The problem
Give back an exact copy of the lines below, from the first through the line with "(** The loop of [dentry_add]"; please stop there.

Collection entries
-------------------------

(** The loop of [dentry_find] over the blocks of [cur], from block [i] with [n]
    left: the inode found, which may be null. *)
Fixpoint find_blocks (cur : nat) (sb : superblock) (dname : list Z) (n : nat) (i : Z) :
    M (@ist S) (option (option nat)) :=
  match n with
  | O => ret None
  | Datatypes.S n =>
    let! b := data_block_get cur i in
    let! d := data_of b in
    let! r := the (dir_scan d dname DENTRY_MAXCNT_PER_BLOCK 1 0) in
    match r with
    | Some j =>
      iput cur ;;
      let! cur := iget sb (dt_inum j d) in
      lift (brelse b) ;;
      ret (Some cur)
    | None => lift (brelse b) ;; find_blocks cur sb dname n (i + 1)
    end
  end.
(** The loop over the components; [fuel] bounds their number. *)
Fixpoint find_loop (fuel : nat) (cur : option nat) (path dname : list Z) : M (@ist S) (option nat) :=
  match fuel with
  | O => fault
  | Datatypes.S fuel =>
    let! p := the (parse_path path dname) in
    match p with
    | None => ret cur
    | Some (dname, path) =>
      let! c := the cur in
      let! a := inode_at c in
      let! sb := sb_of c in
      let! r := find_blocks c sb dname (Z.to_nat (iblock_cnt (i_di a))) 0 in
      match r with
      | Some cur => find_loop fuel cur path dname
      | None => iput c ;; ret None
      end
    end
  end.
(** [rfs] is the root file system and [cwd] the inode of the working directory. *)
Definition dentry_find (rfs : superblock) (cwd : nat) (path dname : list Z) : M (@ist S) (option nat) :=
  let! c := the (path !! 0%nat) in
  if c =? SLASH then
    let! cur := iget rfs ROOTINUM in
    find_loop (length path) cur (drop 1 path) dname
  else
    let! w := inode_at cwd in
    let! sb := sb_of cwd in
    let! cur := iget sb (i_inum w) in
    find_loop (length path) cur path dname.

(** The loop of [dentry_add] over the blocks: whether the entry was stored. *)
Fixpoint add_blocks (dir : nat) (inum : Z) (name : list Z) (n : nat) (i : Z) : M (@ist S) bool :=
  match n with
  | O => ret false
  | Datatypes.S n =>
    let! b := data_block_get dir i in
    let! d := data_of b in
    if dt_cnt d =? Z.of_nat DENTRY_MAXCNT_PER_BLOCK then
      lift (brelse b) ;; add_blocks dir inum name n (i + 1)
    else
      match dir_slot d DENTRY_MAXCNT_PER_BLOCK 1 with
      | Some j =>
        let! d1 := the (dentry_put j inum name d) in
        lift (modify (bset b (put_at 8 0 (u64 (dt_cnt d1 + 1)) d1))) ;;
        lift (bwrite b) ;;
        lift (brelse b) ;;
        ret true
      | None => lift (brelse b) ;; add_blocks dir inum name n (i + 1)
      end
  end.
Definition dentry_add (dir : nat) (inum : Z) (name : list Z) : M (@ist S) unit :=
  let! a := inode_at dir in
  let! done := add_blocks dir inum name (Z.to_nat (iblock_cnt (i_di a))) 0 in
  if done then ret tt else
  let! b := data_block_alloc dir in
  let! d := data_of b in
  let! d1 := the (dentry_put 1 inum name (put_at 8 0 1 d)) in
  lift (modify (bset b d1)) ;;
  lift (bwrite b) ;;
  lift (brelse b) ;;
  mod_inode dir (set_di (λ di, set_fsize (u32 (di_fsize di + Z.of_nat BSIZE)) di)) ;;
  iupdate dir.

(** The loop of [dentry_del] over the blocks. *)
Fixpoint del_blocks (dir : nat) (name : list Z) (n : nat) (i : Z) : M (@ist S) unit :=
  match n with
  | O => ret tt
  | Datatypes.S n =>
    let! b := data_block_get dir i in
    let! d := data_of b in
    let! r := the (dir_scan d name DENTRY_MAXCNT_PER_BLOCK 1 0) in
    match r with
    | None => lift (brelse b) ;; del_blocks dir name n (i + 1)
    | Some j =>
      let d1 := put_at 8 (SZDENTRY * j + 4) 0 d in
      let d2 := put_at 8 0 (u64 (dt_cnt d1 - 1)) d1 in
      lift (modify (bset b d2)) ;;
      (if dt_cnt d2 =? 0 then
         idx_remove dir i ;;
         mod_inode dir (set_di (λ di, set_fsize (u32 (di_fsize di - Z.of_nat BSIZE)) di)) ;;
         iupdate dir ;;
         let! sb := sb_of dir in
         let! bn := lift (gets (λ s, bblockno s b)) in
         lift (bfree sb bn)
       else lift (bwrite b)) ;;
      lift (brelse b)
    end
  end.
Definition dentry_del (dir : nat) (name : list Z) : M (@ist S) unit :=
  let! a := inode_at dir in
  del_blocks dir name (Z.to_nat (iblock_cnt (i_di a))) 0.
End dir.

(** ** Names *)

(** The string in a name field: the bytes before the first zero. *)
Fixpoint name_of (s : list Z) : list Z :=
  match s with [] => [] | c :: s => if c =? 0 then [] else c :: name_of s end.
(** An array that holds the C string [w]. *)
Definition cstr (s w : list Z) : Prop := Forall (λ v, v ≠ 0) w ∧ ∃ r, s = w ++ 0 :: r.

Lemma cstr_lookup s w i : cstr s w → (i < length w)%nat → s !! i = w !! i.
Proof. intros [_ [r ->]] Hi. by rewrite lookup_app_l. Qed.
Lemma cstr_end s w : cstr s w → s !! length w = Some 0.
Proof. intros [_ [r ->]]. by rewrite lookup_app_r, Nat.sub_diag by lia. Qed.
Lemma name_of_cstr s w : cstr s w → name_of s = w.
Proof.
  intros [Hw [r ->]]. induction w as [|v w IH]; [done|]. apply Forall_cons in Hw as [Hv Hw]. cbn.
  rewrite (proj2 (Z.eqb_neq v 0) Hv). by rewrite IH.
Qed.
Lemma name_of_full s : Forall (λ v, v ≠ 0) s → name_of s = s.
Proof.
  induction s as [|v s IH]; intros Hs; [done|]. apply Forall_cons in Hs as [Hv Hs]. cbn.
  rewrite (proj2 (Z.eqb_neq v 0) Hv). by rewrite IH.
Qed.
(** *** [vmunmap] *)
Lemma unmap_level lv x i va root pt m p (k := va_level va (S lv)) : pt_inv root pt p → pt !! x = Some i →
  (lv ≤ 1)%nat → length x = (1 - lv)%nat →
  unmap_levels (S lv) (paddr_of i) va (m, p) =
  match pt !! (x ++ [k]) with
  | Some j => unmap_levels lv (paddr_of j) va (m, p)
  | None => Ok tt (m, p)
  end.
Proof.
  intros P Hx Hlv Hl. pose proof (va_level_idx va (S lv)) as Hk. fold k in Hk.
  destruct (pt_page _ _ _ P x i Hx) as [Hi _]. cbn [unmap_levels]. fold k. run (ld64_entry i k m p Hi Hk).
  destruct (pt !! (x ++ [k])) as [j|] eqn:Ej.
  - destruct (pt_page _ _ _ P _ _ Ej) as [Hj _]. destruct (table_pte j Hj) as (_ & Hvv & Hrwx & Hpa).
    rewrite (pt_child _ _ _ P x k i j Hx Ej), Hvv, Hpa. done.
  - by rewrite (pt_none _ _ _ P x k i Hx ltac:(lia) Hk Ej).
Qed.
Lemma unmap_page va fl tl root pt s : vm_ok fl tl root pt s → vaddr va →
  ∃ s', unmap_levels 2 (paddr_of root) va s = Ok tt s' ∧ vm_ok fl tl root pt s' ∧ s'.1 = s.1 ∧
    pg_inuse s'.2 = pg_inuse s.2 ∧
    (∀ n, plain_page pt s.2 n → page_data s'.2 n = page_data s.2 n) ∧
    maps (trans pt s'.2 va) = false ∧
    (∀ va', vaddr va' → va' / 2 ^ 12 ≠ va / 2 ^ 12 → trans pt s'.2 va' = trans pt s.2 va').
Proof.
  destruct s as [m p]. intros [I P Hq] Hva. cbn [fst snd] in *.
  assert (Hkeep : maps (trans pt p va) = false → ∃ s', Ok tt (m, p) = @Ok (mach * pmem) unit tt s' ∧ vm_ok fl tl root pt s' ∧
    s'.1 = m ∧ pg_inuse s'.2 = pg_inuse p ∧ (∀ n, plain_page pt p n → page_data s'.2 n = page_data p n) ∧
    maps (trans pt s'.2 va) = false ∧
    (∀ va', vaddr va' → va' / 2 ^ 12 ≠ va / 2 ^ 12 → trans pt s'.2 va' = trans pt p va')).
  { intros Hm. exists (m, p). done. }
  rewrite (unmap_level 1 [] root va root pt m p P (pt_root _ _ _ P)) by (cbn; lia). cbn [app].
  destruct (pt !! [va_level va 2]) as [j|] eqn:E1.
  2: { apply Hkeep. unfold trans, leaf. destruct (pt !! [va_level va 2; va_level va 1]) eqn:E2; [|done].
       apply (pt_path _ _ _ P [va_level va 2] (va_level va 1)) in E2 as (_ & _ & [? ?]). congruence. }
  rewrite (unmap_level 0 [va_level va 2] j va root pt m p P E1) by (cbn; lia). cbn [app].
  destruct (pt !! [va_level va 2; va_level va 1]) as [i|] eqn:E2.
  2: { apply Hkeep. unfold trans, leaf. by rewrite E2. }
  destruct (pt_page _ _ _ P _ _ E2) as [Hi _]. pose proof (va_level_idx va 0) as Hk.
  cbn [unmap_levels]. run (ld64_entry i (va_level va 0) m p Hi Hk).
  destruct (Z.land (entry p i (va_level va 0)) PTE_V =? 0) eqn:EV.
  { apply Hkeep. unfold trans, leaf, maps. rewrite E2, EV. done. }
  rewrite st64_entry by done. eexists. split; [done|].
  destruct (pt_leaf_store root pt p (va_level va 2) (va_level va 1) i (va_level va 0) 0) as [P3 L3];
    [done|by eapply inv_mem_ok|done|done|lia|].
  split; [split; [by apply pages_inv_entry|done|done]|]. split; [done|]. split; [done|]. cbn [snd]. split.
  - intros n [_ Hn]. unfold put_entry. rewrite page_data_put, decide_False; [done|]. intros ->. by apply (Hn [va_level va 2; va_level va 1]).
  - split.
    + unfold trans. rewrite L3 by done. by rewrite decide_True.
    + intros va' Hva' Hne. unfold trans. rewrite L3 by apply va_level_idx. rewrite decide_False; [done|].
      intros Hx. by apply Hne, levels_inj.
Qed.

-------------------------

Response to this task
(** The loop of [dentry_find] over the blocks of [cur], from block [i] with [n]
    left: the inode found, which may be null. *)
Fixpoint find_blocks (cur : nat) (sb : superblock) (dname : list Z) (n : nat) (i : Z) :
    M (@ist S) (option (option nat)) :=
  match n with
  | O => ret None
  | Datatypes.S n =>
    let! b := data_block_get cur i in
    let! d := data_of b in
    let! r := the (dir_scan d dname DENTRY_MAXCNT_PER_BLOCK 1 0) in
    match r with
    | Some j =>
      iput cur ;;
      let! cur := iget sb (dt_inum j d) in
      lift (brelse b) ;;
      ret (Some cur)
    | None => lift (brelse b) ;; find_blocks cur sb dname n (i + 1)
    end
  end.
(** The loop over the components; [fuel] bounds their number. *)
Fixpoint find_loop (fuel : nat) (cur : option nat) (path dname : list Z) : M (@ist S) (option nat) :=
  match fuel with
  | O => fault
  | Datatypes.S fuel =>
    let! p := the (parse_path path dname) in
    match p with
    | None => ret cur
    | Some (dname, path) =>
      let! c := the cur in
      let! a := inode_at c in
      let! sb := sb_of c in
      let! r := find_blocks c sb dname (Z.to_nat (iblock_cnt (i_di a))) 0 in
      match r with
      | Some cur => find_loop fuel cur path dname
      | None => iput c ;; ret None
      end
    end
  end.
(** [rfs] is the root file system and [cwd] the inode of the working directory. *)
Definition dentry_find (rfs : superblock) (cwd : nat) (path dname : list Z) : M (@ist S) (option nat) :=
  let! c := the (path !! 0%nat) in
  if c =? SLASH then
    let! cur := iget rfs ROOTINUM in
    find_loop (length path) cur (drop 1 path) dname
  else
    let! w := inode_at cwd in
    let! sb := sb_of cwd in
    let! cur := iget sb (i_inum w) in
    find_loop (length path) cur path dname.

(** The loop of [dentry_add] over the blocks: whether the entry was stored. *)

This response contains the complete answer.